---------- Material provided ----------

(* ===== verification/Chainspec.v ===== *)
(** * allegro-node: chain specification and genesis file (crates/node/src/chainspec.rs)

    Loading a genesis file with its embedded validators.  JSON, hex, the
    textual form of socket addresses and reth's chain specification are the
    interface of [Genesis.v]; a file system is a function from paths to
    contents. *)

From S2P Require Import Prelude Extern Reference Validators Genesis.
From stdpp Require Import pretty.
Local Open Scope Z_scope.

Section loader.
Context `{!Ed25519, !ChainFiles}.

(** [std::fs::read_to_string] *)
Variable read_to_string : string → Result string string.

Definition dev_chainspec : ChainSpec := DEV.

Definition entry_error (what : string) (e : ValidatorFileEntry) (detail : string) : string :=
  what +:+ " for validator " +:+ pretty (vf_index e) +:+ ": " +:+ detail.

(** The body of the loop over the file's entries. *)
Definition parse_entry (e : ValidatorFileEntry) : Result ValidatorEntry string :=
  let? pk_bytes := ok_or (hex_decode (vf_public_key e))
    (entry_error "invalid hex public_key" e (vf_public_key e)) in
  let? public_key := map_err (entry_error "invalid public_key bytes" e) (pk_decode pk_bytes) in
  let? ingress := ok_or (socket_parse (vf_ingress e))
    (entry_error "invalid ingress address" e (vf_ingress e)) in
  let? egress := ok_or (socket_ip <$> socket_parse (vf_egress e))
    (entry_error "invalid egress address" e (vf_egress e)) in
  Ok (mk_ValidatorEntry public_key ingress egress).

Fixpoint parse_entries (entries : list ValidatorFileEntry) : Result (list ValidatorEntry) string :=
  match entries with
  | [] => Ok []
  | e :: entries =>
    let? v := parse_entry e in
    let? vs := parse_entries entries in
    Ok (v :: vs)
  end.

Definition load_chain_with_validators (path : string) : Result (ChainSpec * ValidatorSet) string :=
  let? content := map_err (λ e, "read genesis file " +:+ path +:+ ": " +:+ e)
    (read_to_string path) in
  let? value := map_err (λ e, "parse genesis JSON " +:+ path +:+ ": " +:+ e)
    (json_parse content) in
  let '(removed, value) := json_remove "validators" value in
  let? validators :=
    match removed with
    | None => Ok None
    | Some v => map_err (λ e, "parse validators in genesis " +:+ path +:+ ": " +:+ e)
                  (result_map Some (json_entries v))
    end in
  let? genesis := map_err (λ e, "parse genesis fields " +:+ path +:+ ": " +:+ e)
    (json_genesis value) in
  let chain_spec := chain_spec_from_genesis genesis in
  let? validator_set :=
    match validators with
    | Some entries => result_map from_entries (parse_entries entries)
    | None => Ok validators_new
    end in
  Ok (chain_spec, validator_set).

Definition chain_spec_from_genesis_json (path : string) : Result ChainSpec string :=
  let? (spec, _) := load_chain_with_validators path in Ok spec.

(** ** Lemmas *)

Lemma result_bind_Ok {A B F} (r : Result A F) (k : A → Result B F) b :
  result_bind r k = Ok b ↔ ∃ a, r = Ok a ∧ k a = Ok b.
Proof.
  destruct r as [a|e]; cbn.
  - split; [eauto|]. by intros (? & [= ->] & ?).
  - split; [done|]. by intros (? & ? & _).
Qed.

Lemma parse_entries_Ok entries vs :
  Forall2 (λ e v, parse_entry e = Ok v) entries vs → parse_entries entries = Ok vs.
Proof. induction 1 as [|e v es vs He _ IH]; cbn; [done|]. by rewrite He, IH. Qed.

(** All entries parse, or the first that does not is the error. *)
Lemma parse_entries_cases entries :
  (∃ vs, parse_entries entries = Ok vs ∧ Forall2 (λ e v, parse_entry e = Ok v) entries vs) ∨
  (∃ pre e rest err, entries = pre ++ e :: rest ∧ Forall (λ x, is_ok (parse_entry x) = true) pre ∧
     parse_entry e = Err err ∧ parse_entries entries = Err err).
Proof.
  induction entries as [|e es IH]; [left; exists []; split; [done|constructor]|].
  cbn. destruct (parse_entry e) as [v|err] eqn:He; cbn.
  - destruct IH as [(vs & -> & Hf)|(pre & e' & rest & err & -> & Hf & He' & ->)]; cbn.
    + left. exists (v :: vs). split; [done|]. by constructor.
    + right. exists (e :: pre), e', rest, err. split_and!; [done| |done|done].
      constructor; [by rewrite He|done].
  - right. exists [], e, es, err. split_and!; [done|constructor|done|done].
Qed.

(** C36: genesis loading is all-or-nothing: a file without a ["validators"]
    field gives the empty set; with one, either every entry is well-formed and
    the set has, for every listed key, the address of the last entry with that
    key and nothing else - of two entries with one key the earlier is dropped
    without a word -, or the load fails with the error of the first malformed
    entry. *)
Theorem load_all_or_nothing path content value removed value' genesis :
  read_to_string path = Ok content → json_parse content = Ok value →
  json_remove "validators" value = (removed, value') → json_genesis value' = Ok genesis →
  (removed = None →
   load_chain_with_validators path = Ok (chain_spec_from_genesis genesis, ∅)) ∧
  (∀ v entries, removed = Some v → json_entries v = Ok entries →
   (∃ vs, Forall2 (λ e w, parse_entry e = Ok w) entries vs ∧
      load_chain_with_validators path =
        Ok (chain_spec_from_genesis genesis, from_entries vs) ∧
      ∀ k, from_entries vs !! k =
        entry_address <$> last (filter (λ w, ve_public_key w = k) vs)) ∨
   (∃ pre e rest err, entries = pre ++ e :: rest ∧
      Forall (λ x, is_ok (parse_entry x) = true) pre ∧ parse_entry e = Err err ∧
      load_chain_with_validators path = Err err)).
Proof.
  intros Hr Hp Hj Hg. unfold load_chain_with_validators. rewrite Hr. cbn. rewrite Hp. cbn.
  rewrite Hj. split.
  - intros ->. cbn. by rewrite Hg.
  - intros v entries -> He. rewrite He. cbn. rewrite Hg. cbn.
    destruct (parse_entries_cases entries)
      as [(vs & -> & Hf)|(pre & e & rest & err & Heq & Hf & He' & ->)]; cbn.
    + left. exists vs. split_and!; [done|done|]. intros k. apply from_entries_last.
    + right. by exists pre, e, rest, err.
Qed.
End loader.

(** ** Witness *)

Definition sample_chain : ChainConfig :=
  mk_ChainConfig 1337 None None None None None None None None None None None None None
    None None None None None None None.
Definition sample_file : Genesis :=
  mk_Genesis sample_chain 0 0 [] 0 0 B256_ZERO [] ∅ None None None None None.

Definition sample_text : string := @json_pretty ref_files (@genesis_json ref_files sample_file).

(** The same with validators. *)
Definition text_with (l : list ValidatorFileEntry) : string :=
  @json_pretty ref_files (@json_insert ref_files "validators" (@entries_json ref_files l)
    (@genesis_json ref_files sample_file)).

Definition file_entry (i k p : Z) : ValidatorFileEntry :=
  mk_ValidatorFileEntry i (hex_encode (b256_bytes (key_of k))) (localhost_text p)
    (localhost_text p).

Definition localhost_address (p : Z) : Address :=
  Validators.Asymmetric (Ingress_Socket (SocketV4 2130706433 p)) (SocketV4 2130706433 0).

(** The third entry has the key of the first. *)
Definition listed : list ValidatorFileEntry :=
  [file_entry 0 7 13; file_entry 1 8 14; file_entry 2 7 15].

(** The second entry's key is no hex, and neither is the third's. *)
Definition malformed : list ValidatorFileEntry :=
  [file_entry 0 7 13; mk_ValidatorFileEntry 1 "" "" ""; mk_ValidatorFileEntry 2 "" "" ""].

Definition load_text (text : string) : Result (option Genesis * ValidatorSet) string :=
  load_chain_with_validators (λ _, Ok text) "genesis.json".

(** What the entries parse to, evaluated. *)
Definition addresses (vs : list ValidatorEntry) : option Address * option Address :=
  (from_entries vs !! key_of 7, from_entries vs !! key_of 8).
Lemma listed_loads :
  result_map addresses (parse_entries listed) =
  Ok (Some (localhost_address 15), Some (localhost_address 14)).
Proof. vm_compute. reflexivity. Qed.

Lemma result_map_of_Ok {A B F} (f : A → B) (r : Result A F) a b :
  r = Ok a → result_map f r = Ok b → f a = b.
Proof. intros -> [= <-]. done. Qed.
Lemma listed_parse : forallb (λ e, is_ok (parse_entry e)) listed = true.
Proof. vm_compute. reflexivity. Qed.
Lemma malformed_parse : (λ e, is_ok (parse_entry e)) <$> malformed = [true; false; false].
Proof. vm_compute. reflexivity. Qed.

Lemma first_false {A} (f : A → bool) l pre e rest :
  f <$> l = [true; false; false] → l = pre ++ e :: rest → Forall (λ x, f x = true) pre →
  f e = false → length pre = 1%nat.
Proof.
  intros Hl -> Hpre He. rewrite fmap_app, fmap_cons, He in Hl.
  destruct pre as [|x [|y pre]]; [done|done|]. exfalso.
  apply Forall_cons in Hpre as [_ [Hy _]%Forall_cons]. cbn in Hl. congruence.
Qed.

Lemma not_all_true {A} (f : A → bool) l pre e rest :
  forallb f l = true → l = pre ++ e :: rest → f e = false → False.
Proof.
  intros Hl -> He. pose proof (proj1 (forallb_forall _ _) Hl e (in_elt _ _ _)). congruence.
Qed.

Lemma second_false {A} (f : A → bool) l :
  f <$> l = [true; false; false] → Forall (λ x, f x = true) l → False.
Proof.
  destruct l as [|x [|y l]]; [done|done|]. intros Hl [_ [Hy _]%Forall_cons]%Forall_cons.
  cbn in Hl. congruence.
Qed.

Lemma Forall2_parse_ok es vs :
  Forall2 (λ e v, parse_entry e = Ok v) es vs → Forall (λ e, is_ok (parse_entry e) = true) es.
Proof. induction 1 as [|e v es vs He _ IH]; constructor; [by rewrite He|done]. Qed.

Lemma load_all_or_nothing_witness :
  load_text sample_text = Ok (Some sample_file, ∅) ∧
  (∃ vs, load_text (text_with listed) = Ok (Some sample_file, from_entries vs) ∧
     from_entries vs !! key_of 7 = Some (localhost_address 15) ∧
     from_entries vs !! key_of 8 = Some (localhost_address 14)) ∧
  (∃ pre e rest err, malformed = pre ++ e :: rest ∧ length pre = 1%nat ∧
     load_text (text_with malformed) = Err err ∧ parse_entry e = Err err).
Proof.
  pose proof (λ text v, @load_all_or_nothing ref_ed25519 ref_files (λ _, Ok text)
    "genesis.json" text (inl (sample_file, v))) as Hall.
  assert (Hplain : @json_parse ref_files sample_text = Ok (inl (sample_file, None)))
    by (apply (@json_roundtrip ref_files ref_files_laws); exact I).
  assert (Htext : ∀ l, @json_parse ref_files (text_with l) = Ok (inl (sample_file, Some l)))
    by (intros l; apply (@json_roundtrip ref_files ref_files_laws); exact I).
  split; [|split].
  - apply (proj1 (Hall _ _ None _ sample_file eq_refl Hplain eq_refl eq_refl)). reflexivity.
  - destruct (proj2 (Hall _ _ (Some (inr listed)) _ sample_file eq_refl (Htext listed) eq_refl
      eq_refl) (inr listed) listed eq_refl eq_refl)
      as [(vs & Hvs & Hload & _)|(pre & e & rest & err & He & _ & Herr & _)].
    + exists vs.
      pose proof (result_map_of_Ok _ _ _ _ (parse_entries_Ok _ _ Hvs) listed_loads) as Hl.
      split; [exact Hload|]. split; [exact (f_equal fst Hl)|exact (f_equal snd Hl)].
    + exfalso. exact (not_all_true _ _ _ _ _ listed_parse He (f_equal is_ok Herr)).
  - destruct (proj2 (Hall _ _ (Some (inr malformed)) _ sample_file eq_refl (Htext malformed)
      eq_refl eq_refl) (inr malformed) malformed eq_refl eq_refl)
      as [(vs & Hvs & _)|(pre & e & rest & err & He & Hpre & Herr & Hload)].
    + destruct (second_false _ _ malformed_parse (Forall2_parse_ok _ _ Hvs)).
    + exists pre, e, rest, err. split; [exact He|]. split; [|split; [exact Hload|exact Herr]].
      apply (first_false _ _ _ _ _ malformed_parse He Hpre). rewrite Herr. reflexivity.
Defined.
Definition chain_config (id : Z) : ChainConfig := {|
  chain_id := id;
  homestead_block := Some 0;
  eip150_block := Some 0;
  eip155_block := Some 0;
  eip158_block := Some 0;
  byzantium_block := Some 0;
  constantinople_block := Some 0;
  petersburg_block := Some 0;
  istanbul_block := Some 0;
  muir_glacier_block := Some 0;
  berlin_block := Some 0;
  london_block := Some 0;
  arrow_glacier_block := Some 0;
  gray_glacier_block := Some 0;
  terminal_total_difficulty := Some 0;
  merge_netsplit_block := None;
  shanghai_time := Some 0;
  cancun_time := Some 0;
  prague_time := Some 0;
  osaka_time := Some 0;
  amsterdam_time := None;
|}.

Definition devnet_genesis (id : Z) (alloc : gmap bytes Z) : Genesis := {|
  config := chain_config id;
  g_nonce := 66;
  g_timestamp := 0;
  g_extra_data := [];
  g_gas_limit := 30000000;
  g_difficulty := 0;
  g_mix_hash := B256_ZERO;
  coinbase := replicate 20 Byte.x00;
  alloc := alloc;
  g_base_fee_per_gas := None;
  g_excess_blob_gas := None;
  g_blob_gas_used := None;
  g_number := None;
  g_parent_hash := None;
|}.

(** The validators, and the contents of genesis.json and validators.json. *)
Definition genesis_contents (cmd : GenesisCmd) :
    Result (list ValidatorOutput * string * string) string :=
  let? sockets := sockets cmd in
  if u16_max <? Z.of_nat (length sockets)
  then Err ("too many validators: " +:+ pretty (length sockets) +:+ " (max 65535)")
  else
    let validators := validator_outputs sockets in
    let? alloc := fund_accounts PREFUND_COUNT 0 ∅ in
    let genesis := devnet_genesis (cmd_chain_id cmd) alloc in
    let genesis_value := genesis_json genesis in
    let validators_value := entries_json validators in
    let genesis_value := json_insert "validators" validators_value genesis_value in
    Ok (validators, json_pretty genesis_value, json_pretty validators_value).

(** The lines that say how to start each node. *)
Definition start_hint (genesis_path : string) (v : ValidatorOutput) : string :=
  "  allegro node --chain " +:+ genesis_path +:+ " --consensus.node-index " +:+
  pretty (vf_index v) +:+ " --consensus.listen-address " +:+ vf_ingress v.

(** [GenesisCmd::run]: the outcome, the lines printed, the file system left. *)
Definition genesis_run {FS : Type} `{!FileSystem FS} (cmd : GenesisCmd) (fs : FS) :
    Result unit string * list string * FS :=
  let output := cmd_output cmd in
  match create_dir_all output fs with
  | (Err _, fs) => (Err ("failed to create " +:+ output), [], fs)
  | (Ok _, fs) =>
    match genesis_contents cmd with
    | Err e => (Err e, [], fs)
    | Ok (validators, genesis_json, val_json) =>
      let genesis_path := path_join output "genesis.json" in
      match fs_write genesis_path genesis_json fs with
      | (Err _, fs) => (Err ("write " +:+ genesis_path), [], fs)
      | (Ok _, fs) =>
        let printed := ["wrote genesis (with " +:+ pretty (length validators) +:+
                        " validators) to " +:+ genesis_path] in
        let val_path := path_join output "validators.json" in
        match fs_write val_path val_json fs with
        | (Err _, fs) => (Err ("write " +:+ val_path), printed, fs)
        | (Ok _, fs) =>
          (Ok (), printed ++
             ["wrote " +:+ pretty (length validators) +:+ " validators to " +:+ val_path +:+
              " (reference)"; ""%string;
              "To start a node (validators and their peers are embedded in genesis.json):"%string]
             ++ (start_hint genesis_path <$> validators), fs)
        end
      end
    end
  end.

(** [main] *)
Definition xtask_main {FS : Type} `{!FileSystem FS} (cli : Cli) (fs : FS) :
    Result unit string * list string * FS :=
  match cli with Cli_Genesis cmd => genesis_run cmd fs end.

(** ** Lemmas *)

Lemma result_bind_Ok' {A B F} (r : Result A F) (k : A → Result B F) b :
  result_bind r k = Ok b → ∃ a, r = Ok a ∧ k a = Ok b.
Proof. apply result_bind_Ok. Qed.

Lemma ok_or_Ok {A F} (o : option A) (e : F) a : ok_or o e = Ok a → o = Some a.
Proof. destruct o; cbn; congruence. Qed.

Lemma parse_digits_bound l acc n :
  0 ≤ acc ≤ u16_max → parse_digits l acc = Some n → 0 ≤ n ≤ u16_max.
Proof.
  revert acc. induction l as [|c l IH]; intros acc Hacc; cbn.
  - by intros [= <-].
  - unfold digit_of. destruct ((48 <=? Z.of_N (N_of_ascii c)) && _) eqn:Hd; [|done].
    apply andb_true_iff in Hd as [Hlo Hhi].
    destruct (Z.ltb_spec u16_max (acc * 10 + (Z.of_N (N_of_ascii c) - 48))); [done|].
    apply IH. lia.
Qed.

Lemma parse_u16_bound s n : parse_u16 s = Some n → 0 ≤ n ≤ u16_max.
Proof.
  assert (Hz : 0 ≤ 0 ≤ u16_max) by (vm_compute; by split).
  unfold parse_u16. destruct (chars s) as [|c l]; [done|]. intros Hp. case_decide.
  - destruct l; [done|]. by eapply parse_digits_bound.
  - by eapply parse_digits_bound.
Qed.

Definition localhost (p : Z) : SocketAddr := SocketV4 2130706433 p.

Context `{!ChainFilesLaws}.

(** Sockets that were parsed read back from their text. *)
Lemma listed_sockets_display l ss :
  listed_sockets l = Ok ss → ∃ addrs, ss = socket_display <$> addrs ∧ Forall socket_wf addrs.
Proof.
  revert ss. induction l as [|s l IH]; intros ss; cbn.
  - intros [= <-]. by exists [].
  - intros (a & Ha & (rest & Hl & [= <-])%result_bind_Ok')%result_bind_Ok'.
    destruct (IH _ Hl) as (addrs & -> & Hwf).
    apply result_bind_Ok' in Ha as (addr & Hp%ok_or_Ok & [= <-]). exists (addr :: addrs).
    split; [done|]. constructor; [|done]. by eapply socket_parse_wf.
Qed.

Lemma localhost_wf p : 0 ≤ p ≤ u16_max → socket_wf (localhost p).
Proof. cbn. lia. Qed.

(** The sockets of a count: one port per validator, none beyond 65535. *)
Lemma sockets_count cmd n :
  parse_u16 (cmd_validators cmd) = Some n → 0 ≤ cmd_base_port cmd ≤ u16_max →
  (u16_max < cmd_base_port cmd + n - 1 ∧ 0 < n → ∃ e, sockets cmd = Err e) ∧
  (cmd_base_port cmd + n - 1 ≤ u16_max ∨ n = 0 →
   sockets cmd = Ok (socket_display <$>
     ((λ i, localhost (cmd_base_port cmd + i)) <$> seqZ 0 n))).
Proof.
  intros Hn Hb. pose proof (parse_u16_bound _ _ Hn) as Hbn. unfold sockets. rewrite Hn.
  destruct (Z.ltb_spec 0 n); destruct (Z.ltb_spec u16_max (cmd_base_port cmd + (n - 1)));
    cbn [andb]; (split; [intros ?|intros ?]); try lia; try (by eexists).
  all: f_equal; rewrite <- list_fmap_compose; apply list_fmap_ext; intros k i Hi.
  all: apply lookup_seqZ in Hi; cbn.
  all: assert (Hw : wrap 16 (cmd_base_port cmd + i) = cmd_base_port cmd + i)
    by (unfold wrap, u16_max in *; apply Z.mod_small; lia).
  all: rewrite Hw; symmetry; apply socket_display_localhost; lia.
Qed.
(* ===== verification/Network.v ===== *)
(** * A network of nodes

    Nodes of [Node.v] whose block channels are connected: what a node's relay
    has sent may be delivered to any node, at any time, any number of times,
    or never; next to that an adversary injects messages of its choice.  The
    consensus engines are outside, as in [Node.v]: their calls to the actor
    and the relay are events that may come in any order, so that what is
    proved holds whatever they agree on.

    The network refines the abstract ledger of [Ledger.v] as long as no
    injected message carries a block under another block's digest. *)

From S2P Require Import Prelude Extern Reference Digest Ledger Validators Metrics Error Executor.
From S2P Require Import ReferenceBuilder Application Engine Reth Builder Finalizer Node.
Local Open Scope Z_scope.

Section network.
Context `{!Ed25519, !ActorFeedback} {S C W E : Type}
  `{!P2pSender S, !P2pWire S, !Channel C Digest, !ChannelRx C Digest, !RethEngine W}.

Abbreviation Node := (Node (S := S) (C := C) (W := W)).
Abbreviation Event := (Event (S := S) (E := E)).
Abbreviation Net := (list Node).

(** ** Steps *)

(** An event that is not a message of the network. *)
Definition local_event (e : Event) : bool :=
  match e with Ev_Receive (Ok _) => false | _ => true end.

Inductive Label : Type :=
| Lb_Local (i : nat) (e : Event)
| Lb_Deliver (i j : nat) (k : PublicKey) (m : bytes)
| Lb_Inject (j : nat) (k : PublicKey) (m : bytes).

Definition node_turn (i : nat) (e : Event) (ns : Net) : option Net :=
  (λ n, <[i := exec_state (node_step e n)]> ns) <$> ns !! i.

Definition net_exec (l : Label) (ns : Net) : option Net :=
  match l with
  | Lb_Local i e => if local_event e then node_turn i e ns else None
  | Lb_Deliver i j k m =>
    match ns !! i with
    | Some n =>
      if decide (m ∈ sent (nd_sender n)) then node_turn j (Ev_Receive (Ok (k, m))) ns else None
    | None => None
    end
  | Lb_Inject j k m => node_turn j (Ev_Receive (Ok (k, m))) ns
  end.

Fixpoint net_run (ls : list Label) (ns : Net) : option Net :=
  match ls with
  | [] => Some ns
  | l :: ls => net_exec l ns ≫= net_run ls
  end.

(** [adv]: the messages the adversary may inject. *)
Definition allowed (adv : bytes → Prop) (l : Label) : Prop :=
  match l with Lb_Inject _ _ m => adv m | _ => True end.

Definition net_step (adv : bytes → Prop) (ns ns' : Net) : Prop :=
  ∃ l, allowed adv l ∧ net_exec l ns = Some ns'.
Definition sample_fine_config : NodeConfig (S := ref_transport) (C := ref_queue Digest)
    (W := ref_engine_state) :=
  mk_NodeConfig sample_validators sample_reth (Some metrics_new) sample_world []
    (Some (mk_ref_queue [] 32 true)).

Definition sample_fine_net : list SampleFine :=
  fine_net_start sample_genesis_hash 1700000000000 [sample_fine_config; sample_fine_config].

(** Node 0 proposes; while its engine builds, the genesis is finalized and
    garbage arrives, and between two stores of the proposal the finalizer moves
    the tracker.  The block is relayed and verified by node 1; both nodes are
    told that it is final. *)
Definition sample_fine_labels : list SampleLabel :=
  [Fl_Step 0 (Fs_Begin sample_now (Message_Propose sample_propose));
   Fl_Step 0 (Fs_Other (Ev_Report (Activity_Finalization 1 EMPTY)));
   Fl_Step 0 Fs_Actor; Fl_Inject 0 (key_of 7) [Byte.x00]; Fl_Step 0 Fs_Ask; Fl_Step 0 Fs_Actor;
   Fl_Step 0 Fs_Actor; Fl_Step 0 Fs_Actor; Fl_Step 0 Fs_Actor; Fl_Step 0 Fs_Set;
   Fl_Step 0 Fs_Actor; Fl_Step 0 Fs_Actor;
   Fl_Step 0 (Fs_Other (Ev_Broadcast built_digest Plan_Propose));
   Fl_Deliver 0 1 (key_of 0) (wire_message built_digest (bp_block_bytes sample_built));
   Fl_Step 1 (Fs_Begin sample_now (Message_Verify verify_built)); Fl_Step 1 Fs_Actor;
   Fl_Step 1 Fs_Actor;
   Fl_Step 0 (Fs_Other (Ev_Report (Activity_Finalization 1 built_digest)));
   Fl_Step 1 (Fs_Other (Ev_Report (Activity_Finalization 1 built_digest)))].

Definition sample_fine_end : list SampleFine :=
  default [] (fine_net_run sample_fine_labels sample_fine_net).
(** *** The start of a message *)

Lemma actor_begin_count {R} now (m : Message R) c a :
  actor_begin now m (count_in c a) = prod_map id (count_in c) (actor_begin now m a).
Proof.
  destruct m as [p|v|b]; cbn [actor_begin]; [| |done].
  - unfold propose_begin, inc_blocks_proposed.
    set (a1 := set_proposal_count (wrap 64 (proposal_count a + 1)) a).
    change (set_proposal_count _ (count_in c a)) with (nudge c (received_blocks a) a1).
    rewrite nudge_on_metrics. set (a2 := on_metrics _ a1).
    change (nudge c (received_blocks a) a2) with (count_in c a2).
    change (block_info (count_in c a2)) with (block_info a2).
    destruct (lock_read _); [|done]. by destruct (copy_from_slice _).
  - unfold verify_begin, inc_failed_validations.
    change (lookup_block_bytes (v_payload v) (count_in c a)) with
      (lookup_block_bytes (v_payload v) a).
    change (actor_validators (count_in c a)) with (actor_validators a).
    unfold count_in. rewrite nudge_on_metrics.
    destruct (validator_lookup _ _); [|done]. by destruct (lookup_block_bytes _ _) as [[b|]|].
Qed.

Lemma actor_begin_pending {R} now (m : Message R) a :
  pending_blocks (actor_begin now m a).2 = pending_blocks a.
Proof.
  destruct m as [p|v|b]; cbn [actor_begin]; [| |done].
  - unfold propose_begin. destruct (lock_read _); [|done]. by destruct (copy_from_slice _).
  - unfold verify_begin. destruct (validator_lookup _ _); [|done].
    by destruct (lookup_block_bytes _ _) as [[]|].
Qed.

----------

Your goal: If a line falls between the first line of the records and the line containing "(** The body", inclusive, repeat it exactly; leave out all others.

Solution to this problem:
(* ===== verification/Chainspec.v ===== *)
(** * allegro-node: chain specification and genesis file (crates/node/src/chainspec.rs)

    Loading a genesis file with its embedded validators.  JSON, hex, the
    textual form of socket addresses and reth's chain specification are the
    interface of [Genesis.v]; a file system is a function from paths to
    contents. *)

From S2P Require Import Prelude Extern Reference Validators Genesis.
From stdpp Require Import pretty.
Local Open Scope Z_scope.

Section loader.
Context `{!Ed25519, !ChainFiles}.

(** [std::fs::read_to_string] *)
Variable read_to_string : string → Result string string.

Definition dev_chainspec : ChainSpec := DEV.

Definition entry_error (what : string) (e : ValidatorFileEntry) (detail : string) : string :=
  what +:+ " for validator " +:+ pretty (vf_index e) +:+ ": " +:+ detail.

(** The body of the loop over the file's entries. *)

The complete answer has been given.